■ Task instructions ■
Only those lines in the data below from the line containing "a power of two" through the line containing "Implicit Types (h", both included, should be restated word for word.

■ Records to process ■
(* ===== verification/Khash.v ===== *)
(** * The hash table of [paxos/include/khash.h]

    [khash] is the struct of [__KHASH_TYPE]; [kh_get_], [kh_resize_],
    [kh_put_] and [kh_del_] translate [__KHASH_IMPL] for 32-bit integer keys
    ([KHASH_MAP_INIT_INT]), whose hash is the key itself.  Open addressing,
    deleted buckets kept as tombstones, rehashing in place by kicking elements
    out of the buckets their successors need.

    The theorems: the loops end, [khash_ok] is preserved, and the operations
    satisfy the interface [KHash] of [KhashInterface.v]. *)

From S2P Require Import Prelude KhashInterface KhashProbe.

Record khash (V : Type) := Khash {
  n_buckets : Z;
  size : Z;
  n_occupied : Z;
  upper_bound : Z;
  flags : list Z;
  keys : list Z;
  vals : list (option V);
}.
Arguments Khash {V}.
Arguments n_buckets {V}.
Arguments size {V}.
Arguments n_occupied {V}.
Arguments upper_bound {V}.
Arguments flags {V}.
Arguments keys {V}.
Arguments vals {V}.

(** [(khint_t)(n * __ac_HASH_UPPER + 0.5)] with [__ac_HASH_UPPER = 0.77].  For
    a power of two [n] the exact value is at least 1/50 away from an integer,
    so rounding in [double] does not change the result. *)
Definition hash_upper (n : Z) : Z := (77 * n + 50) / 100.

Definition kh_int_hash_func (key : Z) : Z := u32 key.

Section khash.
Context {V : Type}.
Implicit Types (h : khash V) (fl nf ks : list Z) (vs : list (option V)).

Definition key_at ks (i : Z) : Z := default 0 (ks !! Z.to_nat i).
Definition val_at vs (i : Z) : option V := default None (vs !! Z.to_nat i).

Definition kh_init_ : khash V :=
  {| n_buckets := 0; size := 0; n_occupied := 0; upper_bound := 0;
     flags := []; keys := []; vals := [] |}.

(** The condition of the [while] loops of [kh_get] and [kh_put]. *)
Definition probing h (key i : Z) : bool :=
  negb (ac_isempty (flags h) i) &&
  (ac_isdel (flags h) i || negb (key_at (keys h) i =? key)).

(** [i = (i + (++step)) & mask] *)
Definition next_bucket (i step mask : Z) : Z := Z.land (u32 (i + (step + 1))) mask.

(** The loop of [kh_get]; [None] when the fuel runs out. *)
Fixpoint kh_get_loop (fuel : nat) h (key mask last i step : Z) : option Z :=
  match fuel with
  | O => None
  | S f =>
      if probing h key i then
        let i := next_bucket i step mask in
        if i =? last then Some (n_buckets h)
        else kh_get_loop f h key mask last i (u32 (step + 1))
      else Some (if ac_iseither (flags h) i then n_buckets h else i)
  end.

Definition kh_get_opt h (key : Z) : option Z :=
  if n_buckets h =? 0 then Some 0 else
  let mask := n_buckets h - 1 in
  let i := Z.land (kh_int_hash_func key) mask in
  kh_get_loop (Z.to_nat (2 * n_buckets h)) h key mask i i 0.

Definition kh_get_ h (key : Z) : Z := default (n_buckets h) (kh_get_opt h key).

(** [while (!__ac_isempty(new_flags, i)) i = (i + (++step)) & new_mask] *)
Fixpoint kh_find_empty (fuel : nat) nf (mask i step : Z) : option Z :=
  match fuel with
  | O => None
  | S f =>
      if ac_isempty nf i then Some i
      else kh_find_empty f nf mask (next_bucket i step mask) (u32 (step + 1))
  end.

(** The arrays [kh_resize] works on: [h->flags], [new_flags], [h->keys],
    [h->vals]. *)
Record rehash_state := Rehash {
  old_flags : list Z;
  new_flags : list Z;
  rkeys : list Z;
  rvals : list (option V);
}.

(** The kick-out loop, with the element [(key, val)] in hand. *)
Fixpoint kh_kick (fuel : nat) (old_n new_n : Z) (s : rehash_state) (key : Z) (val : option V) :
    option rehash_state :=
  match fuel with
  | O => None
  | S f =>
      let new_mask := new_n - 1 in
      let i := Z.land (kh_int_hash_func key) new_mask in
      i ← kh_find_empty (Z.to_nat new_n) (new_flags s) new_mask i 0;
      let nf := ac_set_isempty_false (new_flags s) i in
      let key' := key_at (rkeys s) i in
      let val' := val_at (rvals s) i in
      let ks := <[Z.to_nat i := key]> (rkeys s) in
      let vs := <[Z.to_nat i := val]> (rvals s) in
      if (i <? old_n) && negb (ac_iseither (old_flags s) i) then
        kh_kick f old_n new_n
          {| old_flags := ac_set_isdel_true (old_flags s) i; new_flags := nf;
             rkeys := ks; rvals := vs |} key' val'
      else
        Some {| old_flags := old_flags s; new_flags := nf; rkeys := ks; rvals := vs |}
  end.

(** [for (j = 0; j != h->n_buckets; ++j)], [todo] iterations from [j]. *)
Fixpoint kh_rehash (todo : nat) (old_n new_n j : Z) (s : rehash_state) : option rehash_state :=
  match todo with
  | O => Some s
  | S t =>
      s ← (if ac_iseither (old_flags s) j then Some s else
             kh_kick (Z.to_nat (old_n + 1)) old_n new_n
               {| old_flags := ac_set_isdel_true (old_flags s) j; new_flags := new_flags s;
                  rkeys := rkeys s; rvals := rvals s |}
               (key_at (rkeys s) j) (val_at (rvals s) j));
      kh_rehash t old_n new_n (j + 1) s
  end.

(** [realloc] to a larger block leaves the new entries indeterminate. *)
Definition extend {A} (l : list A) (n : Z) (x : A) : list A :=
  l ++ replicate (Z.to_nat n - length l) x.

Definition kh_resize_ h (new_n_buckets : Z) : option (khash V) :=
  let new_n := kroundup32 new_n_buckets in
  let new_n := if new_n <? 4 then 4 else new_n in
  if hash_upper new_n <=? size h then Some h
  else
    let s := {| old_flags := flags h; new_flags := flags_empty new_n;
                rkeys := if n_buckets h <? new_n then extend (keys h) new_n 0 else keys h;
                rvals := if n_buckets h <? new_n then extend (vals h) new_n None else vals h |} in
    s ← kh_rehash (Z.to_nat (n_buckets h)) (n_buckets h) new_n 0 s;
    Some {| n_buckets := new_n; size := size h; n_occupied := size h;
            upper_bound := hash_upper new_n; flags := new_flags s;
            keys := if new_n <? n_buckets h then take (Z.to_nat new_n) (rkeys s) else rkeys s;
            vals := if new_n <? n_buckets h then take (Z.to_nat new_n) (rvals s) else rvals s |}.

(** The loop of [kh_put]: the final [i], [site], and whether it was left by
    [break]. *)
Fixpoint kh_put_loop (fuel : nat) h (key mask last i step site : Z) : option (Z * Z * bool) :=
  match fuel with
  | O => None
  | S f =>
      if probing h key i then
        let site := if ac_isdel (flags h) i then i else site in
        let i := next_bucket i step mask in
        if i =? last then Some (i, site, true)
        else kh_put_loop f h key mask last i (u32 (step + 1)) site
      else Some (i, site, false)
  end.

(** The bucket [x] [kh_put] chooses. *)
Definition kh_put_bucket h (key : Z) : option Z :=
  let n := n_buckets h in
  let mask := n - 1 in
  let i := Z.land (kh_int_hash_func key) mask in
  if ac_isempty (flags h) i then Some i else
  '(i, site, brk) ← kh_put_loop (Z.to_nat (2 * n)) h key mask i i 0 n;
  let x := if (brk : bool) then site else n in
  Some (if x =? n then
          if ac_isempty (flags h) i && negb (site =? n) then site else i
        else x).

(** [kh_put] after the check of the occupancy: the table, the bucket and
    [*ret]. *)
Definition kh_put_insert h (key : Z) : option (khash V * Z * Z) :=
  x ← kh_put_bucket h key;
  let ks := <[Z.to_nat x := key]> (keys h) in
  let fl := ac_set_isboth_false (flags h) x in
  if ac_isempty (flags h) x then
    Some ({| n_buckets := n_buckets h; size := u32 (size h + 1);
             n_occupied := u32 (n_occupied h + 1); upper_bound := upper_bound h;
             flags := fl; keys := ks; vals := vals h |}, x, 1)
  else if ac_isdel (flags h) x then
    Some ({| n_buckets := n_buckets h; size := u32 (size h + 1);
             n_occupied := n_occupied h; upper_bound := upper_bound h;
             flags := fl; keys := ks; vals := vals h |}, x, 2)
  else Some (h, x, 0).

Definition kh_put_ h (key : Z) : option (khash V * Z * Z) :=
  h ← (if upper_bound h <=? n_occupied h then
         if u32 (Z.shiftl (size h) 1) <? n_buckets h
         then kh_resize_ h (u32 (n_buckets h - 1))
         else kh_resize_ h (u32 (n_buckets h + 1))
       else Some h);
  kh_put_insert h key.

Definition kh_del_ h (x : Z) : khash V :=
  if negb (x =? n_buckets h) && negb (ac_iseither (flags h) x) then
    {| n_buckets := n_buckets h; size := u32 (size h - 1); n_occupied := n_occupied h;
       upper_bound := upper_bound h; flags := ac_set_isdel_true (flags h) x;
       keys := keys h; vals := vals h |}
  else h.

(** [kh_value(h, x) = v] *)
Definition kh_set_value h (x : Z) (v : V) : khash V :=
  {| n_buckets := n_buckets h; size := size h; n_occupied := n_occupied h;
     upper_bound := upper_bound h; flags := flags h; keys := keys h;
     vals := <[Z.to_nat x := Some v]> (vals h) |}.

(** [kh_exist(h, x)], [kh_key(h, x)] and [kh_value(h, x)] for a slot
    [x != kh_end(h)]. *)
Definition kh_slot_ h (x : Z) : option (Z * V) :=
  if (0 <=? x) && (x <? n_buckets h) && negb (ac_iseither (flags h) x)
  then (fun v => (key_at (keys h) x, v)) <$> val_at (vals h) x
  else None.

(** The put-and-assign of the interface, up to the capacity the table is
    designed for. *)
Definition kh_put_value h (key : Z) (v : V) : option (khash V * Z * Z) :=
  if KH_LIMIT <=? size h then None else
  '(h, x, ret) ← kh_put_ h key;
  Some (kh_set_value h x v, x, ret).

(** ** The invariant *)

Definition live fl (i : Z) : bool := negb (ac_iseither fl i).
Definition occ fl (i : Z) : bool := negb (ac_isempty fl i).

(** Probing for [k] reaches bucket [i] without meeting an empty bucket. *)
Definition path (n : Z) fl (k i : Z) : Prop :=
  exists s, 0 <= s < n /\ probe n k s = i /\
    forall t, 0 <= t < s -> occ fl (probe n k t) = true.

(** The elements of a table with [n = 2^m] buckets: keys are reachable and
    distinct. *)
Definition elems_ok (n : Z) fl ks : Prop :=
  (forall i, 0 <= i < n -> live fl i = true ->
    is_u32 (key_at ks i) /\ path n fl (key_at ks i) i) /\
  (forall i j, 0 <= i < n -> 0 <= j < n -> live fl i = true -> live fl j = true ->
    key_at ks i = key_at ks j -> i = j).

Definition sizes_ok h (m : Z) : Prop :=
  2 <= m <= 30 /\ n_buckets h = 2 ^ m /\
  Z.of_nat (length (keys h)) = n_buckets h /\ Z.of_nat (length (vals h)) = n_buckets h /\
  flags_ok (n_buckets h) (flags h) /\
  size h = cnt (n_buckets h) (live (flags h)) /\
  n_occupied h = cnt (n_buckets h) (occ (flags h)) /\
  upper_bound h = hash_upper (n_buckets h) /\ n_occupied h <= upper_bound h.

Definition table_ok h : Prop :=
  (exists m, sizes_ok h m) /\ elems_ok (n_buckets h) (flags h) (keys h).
---
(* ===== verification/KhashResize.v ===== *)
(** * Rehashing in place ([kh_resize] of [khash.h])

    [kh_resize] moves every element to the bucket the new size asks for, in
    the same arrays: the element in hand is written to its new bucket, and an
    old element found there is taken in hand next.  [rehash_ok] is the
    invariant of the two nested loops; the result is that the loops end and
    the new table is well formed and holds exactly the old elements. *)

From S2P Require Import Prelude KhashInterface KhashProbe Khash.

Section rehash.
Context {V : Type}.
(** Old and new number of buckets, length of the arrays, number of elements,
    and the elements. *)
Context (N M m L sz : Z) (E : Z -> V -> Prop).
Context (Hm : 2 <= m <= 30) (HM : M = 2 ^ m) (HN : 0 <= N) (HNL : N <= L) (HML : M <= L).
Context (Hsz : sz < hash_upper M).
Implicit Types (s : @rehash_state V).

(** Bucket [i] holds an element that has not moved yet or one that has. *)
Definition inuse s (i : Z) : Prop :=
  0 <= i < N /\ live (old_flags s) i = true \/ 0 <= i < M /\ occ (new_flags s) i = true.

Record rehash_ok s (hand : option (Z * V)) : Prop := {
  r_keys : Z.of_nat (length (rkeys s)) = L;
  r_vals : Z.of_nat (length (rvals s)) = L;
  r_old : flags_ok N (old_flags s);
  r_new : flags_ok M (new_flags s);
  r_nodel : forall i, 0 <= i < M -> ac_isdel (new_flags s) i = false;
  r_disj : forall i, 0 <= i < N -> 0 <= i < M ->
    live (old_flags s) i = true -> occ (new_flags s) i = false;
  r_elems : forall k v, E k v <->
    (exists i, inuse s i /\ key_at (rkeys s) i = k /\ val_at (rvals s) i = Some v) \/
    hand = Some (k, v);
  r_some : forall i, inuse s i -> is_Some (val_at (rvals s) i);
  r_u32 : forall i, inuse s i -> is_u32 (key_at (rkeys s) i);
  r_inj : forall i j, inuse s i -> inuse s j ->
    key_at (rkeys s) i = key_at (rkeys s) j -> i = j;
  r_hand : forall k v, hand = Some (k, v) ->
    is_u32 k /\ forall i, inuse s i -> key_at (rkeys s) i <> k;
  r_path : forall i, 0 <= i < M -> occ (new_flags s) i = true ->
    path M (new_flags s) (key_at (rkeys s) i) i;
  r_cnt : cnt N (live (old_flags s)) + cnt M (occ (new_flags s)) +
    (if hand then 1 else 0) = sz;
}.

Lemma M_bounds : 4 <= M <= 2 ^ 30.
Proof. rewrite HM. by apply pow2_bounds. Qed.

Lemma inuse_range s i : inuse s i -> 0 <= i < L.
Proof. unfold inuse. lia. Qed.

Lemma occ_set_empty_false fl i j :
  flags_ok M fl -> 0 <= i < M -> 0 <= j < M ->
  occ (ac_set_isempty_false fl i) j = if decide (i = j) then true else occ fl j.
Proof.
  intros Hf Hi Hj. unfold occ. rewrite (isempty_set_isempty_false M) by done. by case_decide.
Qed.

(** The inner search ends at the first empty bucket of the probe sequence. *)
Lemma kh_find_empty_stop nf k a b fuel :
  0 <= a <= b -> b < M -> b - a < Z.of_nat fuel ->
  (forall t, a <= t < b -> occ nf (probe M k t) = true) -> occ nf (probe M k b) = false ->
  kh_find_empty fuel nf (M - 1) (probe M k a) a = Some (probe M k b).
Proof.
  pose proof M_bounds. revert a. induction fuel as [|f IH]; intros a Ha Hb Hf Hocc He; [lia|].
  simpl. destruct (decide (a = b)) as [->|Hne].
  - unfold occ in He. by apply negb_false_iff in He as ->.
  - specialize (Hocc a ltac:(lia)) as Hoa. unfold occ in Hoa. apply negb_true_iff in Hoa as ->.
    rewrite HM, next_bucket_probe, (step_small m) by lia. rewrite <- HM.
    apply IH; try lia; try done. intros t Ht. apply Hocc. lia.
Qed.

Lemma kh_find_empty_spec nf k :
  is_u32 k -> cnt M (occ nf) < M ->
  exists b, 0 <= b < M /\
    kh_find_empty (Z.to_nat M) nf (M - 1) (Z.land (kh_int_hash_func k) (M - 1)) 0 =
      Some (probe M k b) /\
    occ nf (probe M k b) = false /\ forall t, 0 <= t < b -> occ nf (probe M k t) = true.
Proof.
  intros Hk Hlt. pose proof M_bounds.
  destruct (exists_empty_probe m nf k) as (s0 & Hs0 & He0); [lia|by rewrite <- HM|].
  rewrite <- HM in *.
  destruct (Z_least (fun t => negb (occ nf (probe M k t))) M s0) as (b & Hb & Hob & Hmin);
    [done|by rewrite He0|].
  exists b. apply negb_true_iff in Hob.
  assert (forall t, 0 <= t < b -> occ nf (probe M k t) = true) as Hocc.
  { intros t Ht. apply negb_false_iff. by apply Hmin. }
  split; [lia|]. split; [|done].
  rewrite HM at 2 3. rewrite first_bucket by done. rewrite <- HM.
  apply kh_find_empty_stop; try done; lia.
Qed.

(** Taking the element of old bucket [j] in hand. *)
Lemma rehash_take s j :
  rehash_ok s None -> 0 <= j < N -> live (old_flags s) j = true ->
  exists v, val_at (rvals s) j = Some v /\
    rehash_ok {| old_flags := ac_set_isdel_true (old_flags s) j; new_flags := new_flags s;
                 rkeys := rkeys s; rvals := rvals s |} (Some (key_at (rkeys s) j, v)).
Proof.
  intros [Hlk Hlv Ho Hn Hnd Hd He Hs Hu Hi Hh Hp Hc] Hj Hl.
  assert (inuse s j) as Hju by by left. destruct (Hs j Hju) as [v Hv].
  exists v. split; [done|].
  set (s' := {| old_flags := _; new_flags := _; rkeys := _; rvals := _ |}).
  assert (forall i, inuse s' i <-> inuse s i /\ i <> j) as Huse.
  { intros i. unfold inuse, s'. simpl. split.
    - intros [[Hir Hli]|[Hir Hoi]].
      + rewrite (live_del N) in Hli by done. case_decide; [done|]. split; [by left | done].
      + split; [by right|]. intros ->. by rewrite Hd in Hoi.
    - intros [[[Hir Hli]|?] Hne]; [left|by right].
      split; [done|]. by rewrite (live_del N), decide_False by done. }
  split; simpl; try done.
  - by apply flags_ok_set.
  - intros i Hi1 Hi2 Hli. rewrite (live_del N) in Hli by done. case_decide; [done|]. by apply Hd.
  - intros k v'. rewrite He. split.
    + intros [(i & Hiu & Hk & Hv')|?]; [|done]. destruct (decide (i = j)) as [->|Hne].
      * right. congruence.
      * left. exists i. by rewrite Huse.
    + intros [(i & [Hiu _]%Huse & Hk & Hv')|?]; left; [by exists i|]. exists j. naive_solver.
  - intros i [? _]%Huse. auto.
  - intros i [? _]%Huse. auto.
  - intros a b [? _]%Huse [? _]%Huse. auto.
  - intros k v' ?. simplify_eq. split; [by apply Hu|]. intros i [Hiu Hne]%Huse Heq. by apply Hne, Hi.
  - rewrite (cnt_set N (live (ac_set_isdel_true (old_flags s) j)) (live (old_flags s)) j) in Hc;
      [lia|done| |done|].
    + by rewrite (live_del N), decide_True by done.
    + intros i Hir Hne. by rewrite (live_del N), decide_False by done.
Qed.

■ Response below ■
    a power of two [n] the exact value is at least 1/50 away from an integer,
    so rounding in [double] does not change the result. *)
Definition hash_upper (n : Z) : Z := (77 * n + 50) / 100.

Definition kh_int_hash_func (key : Z) : Z := u32 key.

Section khash.
Context {V : Type}.
Implicit Types (h : khash V) (fl nf ks : list Z) (vs : list (option V)).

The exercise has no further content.